The photolysis of cyclopentadienyl compounds of tin and mercury. Electron spin resonance spectra and electronic configuration of the cyclopentadienyl, deuteriocyclopentadienyl, and alkylcyclopentadienyl radicals

Abstract

Cyclopentadienyl derivatives of tin(IV) and mercury(II) and alkylcyclopentadienyl derivatives of mercury(II) are photolysed in solution to show the e.s.r. spectra of the appropriate radicals RC₅H₄·(R = H, D, Me, Et, Prⁱ, or Bu^t). The C₅H₅· radical is a planar π-radical with average D_5h symmetry, and its spectrum is broadened in the presence of organic bromides, perhaps by a charge-transfer mechanism.

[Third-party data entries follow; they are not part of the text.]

(** An item without a price leaves [calculated_total] as it is. *)
Lemma calculate_total_unpriced (item : value) (rest : list value)
    (total : float) :
  py_contains py "price" item = Ok false ->
  calculate_total py (item :: rest) total = calculate_total py rest total.
Proof. intros H. cbn. rewrite H. reflexivity. Qed.

(** A priced item adds [price * quantity]. *)
Lemma calculate_total_priced (item : dict) (rest : list value) (total : float)
    (p q : value) (price factor : float) (quantity : Z) :
  dict_get "price" item = Some p ->
  dict_get "quantity" item = Some q ->
  py_float py p = Ok price ->
  py_int py q = Ok quantity ->
  float_of_int quantity = Ok factor ->
  calculate_total py (VDict item :: rest) total
  = calculate_total py rest (total + price * factor)%float.
Proof.
  intros Hp Hq Hf Hi Hz. cbn. unfold dict_mem. rewrite Hp, Hq. cbn.
  rewrite Hf, Hi. cbn. rewrite Hz. reflexivity.
Qed.

Lemma calculate_total_no_price (items : list value) (total : float) :
  Forall (fun item => py_contains py "price" item = Ok false) items ->
  calculate_total py items total = Ok total.
Proof.
  induction 1 as [|item rest H _ IH]; [reflexivity|].
  now rewrite calculate_total_unpriced.
Qed.

End TotalFacts.

(** [abs(0.0 - t)] is [abs(t)]. *)
Lemma abs_zero_sub (t : float) :
  PrimFloat.abs (0 - t)%float = PrimFloat.abs t.
Proof.
  apply Prim2SF_inj. rewrite !abs_spec, sub_spec.
  change (Prim2SF 0%float) with (S754_zero false).
  unfold SF64sub. destruct (Prim2SF t) as [[]|[]| |s m e]; reflexivity.
Qed.

Lemma differ_zero (t : float) :
  differ 0%float t = PrimFloat.ltb tolerance (PrimFloat.abs t).
Proof. unfold differ. now rewrite abs_zero_sub. Qed.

The introduction of alkyl groups breaks the degeneracy of the ψ_A and ψ_S molecular orbitals of the π-system by electron release, destabilising the ψ_S MO, and the e.s.r. spectrum reflects the spin density distribution in the configuration ψ_A²ψ_S¹. Deuterium has a small but detectable perturbing effect: the ψ_A MO is destabilised by ca. 100 J mol^–1, and thermal mixing of the two energy levels results in the configuration ψ_S^1.515ψ_A^1.485. This is compatible with the model of a vibrational perturbation of the resonance integral β, rather than of the Coulomb integral α.